*** TASK INPUT ***
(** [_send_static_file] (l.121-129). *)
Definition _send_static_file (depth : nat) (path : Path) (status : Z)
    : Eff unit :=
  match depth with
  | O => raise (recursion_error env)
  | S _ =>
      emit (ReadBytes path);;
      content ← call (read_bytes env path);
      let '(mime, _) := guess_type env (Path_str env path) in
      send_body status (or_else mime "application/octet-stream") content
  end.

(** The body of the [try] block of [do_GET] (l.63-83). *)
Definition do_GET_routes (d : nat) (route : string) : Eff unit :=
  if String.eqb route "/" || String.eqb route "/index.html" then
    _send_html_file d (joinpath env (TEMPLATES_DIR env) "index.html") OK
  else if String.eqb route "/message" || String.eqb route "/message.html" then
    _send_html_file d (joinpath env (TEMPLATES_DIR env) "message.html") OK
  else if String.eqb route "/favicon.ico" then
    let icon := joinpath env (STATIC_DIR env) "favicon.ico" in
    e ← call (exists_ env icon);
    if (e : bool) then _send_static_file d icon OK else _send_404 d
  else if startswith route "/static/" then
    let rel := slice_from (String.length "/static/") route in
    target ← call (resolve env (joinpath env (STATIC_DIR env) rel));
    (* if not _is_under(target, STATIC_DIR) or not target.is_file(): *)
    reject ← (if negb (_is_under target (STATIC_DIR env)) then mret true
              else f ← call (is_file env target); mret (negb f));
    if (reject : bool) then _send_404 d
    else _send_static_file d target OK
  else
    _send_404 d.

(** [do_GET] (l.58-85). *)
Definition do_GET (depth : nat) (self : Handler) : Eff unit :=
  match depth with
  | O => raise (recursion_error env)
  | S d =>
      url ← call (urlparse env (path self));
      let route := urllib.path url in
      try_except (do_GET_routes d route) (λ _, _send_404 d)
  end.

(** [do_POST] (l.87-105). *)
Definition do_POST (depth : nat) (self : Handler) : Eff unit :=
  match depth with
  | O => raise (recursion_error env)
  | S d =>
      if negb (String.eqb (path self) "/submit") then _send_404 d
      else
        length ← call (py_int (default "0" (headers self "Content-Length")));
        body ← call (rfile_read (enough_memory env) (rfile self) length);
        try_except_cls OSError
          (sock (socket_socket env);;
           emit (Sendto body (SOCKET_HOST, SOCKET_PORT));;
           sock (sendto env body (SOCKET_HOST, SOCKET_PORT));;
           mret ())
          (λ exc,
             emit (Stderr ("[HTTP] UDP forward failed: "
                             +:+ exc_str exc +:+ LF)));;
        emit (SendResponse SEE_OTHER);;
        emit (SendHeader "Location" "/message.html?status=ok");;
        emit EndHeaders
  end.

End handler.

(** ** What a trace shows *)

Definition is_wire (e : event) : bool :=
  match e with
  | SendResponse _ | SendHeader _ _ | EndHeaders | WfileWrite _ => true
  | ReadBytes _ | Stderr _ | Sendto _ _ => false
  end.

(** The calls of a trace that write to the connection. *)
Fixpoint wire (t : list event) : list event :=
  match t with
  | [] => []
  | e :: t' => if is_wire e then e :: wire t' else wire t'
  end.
*** End of TASK INPUT ***
WORK TO BE COMPLETED: If a line in the records above contains "true", copy that line.

REPLY TO THE EXERCISE:
    reject ← (if negb (_is_under target (STATIC_DIR env)) then mret true
  | SendResponse _ | SendHeader _ _ | EndHeaders | WfileWrite _ => true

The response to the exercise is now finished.